Thursday, May 17, 2007

No News is No News

Checked in re: Unusual Project 2 yesterday and was told that She Who Must Be Impressed has not made a decision yet. But I'm still in the running. If I actually snag the assignment, June's going to be a bear, with a July 1 deadline for UP2 (which is going to be of some length) and probably another forty-page story for Unusual Project 1.

Which would be good. I tend to work more effectively when I've got a deadline someone other than me has set. Especially when the someone other than me is paying the someone who is me to hit it.
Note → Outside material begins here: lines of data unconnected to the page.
(* ===== verification/PmmInit.v ===== *)
(** * The physical memory layout (kernel/mem/physical_memory_manager.cc)

    At boot the memory manager picks the largest interval of RAM that no firmware,
    kernel image or initial disk occupies, and divides it into the metadata of the
    page allocator, the managed pages, the kernel heap and the shared memory. *)
From S2P Require Import Prelude Page Buddy Pmm.
Import Page Pmm.

Module PmmInit.

(** ** Constants *)

Definition UINT32_MAX : Z := 0xFFFFFFFF.
Definition _1M : Z := Z.shiftl 1 20.
Definition vm_kernel_heap_size : Z := _1M * 256.
Definition SHM_SIZE : Z := _1M * 64.
Definition k_max_reserved_regions : Z := 32.
Definition k_max_reserved_ranges : nat := Z.to_nat (k_max_reserved_regions + 3).
(* Two [uint32], a [uint64], an [int] with its padding and two pointers. *)
Definition sizeof_BuddySystem : Z := 40.
Definition k_unlimited_physical_top : Z := 2 ^ 64 - 1.

Definition align_up (value alignment : Z) : Z :=
  Z.land (u64 (value + alignment - 1)) (u64 (Z.lnot (alignment - 1))).

(** The end of a region, unless it is empty or leaves the address space. *)
Definition checked_region_top (base size : Z) : option Z :=
  if (size =? 0) || (2 ^ 64 - 1 - size <? base) then None else Some (base + size).

(** ** The largest usable interval *)

Record ReservedRange := mkReserved { r_start : Z; r_end : Z }.
Record UsableInterval := mkUsable { u_start : Z; u_top : Z }.
Definition no_interval : UsableInterval := mkUsable 0 0.

Definition bytes (u : UsableInterval) : Z :=
  if u_start u <? u_top u then u_top u - u_start u else 0.

(** One turn of the outer loop of the sort: the entry of the left index is exchanged
    with every entry to the right that starts below it. *)
Fixpoint sort_pass (x : ReservedRange) (l : list ReservedRange) : ReservedRange * list ReservedRange :=
  match l with
  | [] => (x, [])
  | y :: l =>
      if r_start y <? r_start x then let (z, l') := sort_pass y l in (z, x :: l')
      else let (z, l') := sort_pass x l in (z, y :: l')
  end.

Fixpoint sort_ranges (n : nat) (l : list ReservedRange) : list ReservedRange :=
  match n, l with
  | S n, x :: l => let (z, l') := sort_pass x l in z :: sort_ranges n l'
  | _, _ => l
  end.

Definition consider (best : UsableInterval) (gap_start gap_top : Z) : UsableInterval :=
  let gap_start := PGROUNDUP gap_start in
  let gap_top := PGROUNDDOWN gap_top in
  if (gap_start <? gap_top) && (bytes best <? gap_top - gap_start) then mkUsable gap_start gap_top else best.

Fixpoint sweep (sorted : list ReservedRange) (top cursor : Z) (best : UsableInterval) : Z * UsableInterval :=
  match sorted with
  | [] => (cursor, best)
  | r :: sorted =>
      if (r_end r <=? cursor) || (top <=? r_start r) then sweep sorted top cursor best else
      let reserved_start := PGROUNDDOWN (r_start r) in
      let reserved_end := PGROUNDUP (r_end r) in
      let best := if cursor <? reserved_start
        then consider best cursor (if reserved_start <? top then reserved_start else top) else best in
      let cursor := if cursor <? reserved_end then reserved_end else cursor in
      if top <=? cursor then (cursor, best) else sweep sorted top cursor best
  end.

Definition largest_usable_interval (raw_start raw_top : Z) (reserved : list ReservedRange) : UsableInterval :=
  let start := PGROUNDUP raw_start in
  let top := PGROUNDDOWN raw_top in
  if top <=? start then no_interval else
  let sorted := take k_max_reserved_ranges reserved in
  let sorted := sort_ranges (length sorted) sorted in
  let (cursor, best) := sweep sorted top start no_interval in
  consider best cursor top.

(** ** The allocator's metadata *)

Record PmmMetadataLayout := mkLayout {
  metadata_start : Z; metadata_end : Z;
  tree_start : Z; tree_bytes : Z;
  refcount_start : Z; refcount_bytes : Z;
  managed_start : Z; managed_pages : Z
}.

Fixpoint layout_loop (iterations : nat) (metadata_start managed_limit managed_pages : Z) : outcome PmmMetadataLayout :=
  match iterations with
  | O => Panic
  | S iterations =>
      let tree_start := align_up (u64 (metadata_start + sizeof_BuddySystem)) 8 in
      let tree_bytes := Buddy.required_tree_bytes managed_pages in
      let refcount_start := align_up (u64 (tree_start + tree_bytes)) 2 in
      let refcount_bytes := managed_pages * 2 in
      if 2 ^ 64 - 1 - refcount_bytes <? refcount_start then Panic else
      let metadata_end := PGROUNDUP (refcount_start + refcount_bytes) in
      if managed_limit <=? metadata_end then Panic else
      let next_pages64 := (managed_limit - metadata_end) / PGSIZE in
      if UINT32_MAX <? next_pages64 then Panic else
      let next_pages := u32 next_pages64 in
      if next_pages =? managed_pages then
        Ret (mkLayout metadata_start metadata_end tree_start tree_bytes refcount_start refcount_bytes metadata_end managed_pages)
      else layout_loop iterations metadata_start managed_limit next_pages
  end.

Definition calculate_pmm_layout (metadata_start managed_limit : Z) : outcome PmmMetadataLayout :=
  if managed_limit <=? u64 (metadata_start + PGSIZE * 16) then Panic else
  let candidate_pages := u64 (managed_limit - metadata_start) / PGSIZE in
  if UINT32_MAX <? candidate_pages then Panic else
  layout_loop 16 metadata_start managed_limit (u32 candidate_pages).

(** ** The heap *)

Record HeapLayout := mkHeap {
  metadata_bytes : Z; allocator_bytes : Z; shm_bytes : Z; allocator_pages : Z
}.

Definition maximum_heap_pages : Z := u32 (vm_kernel_heap_size / PGSIZE).

Fixpoint heap_loop (iterations : nat) (area_bytes heap_budget heap_pages : Z) : outcome HeapLayout :=
  match iterations with
  | O => Panic
  | S iterations =>
      let metadata_bytes := PGROUNDUP (Buddy.required_storage_bytes sizeof_BuddySystem heap_pages) in
      let next_pages64 := if metadata_bytes <? heap_budget then (heap_budget - metadata_bytes) / PGSIZE else 0 in
      let next_pages64 := if maximum_heap_pages <? next_pages64 then maximum_heap_pages else next_pages64 in
      let next_pages := u32 next_pages64 in
      if next_pages =? heap_pages then
        let allocator_bytes := heap_pages * PGSIZE in
        let remaining := u64 (area_bytes - metadata_bytes - allocator_bytes) in
        Ret (mkHeap metadata_bytes allocator_bytes (PGROUNDDOWN (if SHM_SIZE <? remaining then SHM_SIZE else remaining)) heap_pages)
      else heap_loop iterations area_bytes heap_budget next_pages
  end.

Definition calculate_heap_layout (area_bytes : Z) : outcome HeapLayout :=
  let desired_shm := area_bytes / 3 in
  let desired_shm := if SHM_SIZE <? desired_shm then SHM_SIZE else desired_shm in
  let desired_shm := PGROUNDDOWN desired_shm in
  let heap_budget := if desired_shm <? area_bytes then area_bytes - desired_shm else 0 in
  let heap_pages := u32 (heap_budget / PGSIZE) in
  let heap_pages := if maximum_heap_pages <? heap_pages then maximum_heap_pages else heap_pages in
  heap_loop 16 area_bytes heap_budget heap_pages.

(** ** Initialisation *)

(** What the boot code and the device tree say: the initial disk of the boot path
    and of the device tree, the linker's symbols, the device tree itself, the
    firmware's reserved regions, the RAM regions (base and size) and the platform's
    limit. *)
Record BootInfo := mkBoot {
  k_initrd_start : Z; k_initrd_end : Z;
  dtb_initrd : Z * Z;
  kernel_start : Z; end_ : Z;
  k_dtb_addr : Z; dtb_size : Z;
  reserved_regions : list (Z * Z);
  memory_regions : list (Z * Z);
  managed_physical_top : Z
}.

(** The static members of the memory manager. *)
Record PmmState := mkPmmState {
  initrd : Z * Z;
  phys_top : Z; kernel_linear_top : Z;
  heap_area_start : Z; heap_area_size : Z;
  heap_allocator_size : Z; heap_page_count : Z;
  shm_start : Z; shm_size : Z;
  layout : PmmMetadataLayout;
  manager : PhysicalMemoryManager
}.

Definition boot_initrd (b : BootInfo) : Z * Z :=
  if (k_initrd_start b =? 0) || (k_initrd_end b <=? k_initrd_start b) then dtb_initrd b
  else (k_initrd_start b, k_initrd_end b).

Definition has_initrd (i : Z * Z) : bool := negb (i.1 =? 0) && (i.1 <? i.2).

Fixpoint firmware_ranges (room : nat) (regions : list (Z * Z)) : list ReservedRange :=
  match room, regions with
  | S room', (base, size) :: regions =>
      match checked_region_top base size with
      | None => firmware_ranges room regions
      | Some reserved_end => mkReserved base reserved_end :: firmware_ranges room' regions
      end
  | _, _ => []
  end.

Definition reserved_ranges (b : BootInfo) : outcome (list ReservedRange) :=
  let kernel_image_start := PGROUNDDOWN (kernel_start b) in
  let kernel_image_end := PGROUNDUP (end_ b) in
  if kernel_image_end <=? kernel_image_start then Panic else
  let! dtb := (if k_dtb_addr b =? 0 then Ret [] else
    if dtb_size b =? 0 then Panic else
    match checked_region_top (k_dtb_addr b) (dtb_size b) with
    | None => Panic
    | Some dtb_end => Ret [mkReserved (k_dtb_addr b) dtb_end]
    end) in
  let i := boot_initrd b in
  let rs := mkReserved kernel_image_start kernel_image_end :: dtb ++
    (if has_initrd i then [mkReserved i.1 i.2] else []) in
  Ret (rs ++ firmware_ranges (k_max_reserved_ranges - length rs) (reserved_regions b)).

(** The RAM regions, cut off at the platform's limit. *)
Definition limit_region (limit : Z) (r : Z * Z) : Z * Z :=
  match checked_region_top r.1 r.2 with
  | None => (r.1, 0)
  | Some raw_top =>
      if limit <=? r.1 then (r.1, 0)
      else if limit <? raw_top then (r.1, limit - r.1) else r
  end.

Definition limited_regions (b : BootInfo) : list (Z * Z) :=
  if managed_physical_top b =? k_unlimited_physical_top then memory_regions b
  else limit_region (managed_physical_top b) <$> memory_regions b.

(** The choice of the region: the kernel's region, the top of its RAM and of the
    selected one, and the best interval. *)
Record Choice := mkChoice {
  kernel_found : bool; kernel_region_top : Z; selected_region_top : Z; best_interval : UsableInterval
}.

Definition choose_region (kernel_end_phys : Z) (reserved : list ReservedRange) (c : Choice) (r : Z * Z) : Choice :=
  match checked_region_top r.1 r.2 with
  | None => c
  | Some region_top =>
      let contains_kernel := (r.1 <? kernel_end_phys) && (kernel_end_phys <=? region_top) in
      let candidate := largest_usable_interval (if contains_kernel then kernel_end_phys else r.1) region_top reserved in
      let better := bytes (best_interval c) <? bytes candidate in
      mkChoice (kernel_found c || contains_kernel)
        (if contains_kernel then PGROUNDDOWN region_top else kernel_region_top c)
        (if better then PGROUNDDOWN region_top else selected_region_top c)
        (if better then candidate else best_interval c)
  end.

(** How much of the selected interval goes to the heap and the shared memory. *)
Definition heap_region_bytes (available_bytes : Z) : Z :=
  let max_heap_metadata := PGROUNDUP (Buddy.required_storage_bytes sizeof_BuddySystem maximum_heap_pages) in
  let max_heap_region := max_heap_metadata + vm_kernel_heap_size + SHM_SIZE in
  let min_heap_pages := u32 (_1M * 8 / PGSIZE) in
  let min_heap_metadata := PGROUNDUP (Buddy.required_storage_bytes sizeof_BuddySystem min_heap_pages) in
  let min_heap_region := min_heap_metadata + _1M * 8 + _1M * 2 in
  let h := available_bytes / 3 in
  let h := if h <? min_heap_region then min_heap_region else h in
  let h := if max_heap_region <? h then max_heap_region else h in
  if available_bytes <? u64 (h + PGSIZE * 64) then available_bytes / 3 else h.

Definition init (b : BootInfo) : outcome PmmState :=
  let! reserved := reserved_ranges b in
  let kernel_end_phys := PGROUNDUP (end_ b) in
  let c := foldl (choose_region kernel_end_phys reserved) (mkChoice false 0 0 no_interval) (limited_regions b) in
  if negb (kernel_found c) then Panic else
  if bytes (best_interval c) =? 0 then Panic else
  let kernel_linear_top := if selected_region_top c <? kernel_region_top c then kernel_region_top c else selected_region_top c in
  let allocator_start := PGROUNDUP (u_start (best_interval c)) in
  let allocator_top := PGROUNDDOWN (u_top (best_interval c)) in
  if allocator_top <=? u64 (allocator_start + PGSIZE * 64) then Panic else
  let available_bytes := allocator_top - allocator_start in
  let heap_area_start := PGROUNDDOWN (allocator_top - heap_region_bytes available_bytes) in
  let heap_area_size := allocator_top - heap_area_start in
  let! l := calculate_pmm_layout allocator_start heap_area_start in
  let! h := calculate_heap_layout heap_area_size in
  let shm_start := u64 (heap_area_start + metadata_bytes h + allocator_bytes h) in
  if (allocator_pages h =? 0) || (shm_bytes h =? 0) then Panic else
  let! buddy := Buddy.Initialize (managed_start l) (managed_pages l)
    (Some (replicate (Z.to_nat (tree_bytes l)) Buddy.NODE_UNUSED)) (tree_bytes l) in
  Ret (mkPmmState (if has_initrd (boot_initrd b) then boot_initrd b else (k_initrd_start b, k_initrd_end b))
    allocator_top kernel_linear_top heap_area_start (metadata_bytes h + allocator_bytes h + shm_bytes h)
    (allocator_bytes h) (allocator_pages h) shm_start (shm_bytes h) l
    (mkPmm buddy (managed_start l) (managed_pages l) (replicate (Z.to_nat (managed_pages l)) 0))).

End PmmInit.
(** An address and flags put together. *)
Lemma pte_join a f : page_aligned a → 0 ≤ a < 2 ^ 48 → 0 ≤ f < 2 ^ 10 →
  0 ≤ Z.lor (PA2PTE a) f < 2 ^ 46 ∧ PTE2PA (Z.lor (PA2PTE a) f) = a ∧ Z.land (Z.lor (PA2PTE a) f) 0x3ff = f ∧
  ∀ n, 0 ≤ n < 10 → Z.testbit (Z.lor (PA2PTE a) f) n = Z.testbit f n.
Proof.
  intros Hal Ha Hf. destruct (PA2PTE_small a Hal Ha) as (-> & Hm & Hr).
  assert (∀ n, 0 ≤ n < 10 → Z.testbit (a / 4) n = false) as Hlow.
  { intros n Hn. rewrite <- (Z.mod_pow2_bits_low _ 10) by lia. rewrite Hm. apply Z.bits_0. }
  assert (Z.lor (a / 4) f = a / 4 + f) as E.
  { symmetry. apply Z.add_nocarry_lor, Z.bits_inj'. intros n Hn. rewrite Z.land_spec, Z.bits_0.
    destruct (Z.lt_ge_cases n 10); [by rewrite Hlow by lia|].
    rewrite <- (Z.mod_small f (2 ^ 10)), Z.mod_pow2_bits_high by lia. apply andb_false_r. }
  apply Z.mod_divide in Hm as [x Hx]; [|done].
  assert (0 ≤ Z.lor (a / 4) f < 2 ^ 46) as Hb by (rewrite E, Hx in *; lia).
  split; [done|]. split; [|split].
  - rewrite PTE2PA_small by done. rewrite E, Hx, Z.div_add_l, (Z.div_small f) by lia.
    unfold page_aligned, PGSIZE in Hal. apply Z.mod_divide in Hal as [y ->]; [|done].
    replace (y * 4096) with (y * 2 ^ 10 * 4) in Hx by lia. rewrite Z.div_mul in Hx by done. lia.
  - change 0x3ff with (Z.ones 10). rewrite Z.land_ones, E, Hx, Z.add_comm, Z_mod_plus_full by done. by apply Z.mod_small.
  - intros n Hn. by rewrite Z.lor_spec, Hlow.
Qed.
Yesterday was a wash, production-wise. Lots of e-mails, lots of phone calls. Putting out a couple of fires I'd inadvertently set, getting the lay of the land on a couple different fronts (in one case, the land is looking more and more like pure quicksand.) Today's not looking much better--got more phone calls to make, and I'm still bone-weary. My day started at 4:00 AM, much to my chagrin. Still, being up that early at least lets me get some work done before the rest of the world wakes up and starts distracting me.

Am currently working on a 12-page script for UP1. It's tricky--the short comic story is not a comfortable format for me. I like dialogue too much, and having a limited amount of space really inhibits how much character you an give develop through conversation. At the same time, UP1's higher-ups have recently decided that narrative captions are more or less verboten, because they're not hip enough. That's not what they said, exactly, but that's how I read it.

Losing that tool when you need to get a decent amount of information into a short story hurts. It's why I still haven't tried to revise my 15-pager, which relied a lot on narrative captions, both aesthetically and technically. In the case of the former, it allowed me to give the story a character and tone via the voice of the captions that I fear is going to fall by the wayside now. In the case of the latter, the captions also allowed me to relay information crucial to the story without having pages of characters dealing with minutiae.

"Show, don't tell" is the North American comic book storytelling rule these days, but I'll take talking heads that are saying something interesting or well-thought out captions over a page of What Bob Did At Work Today any day.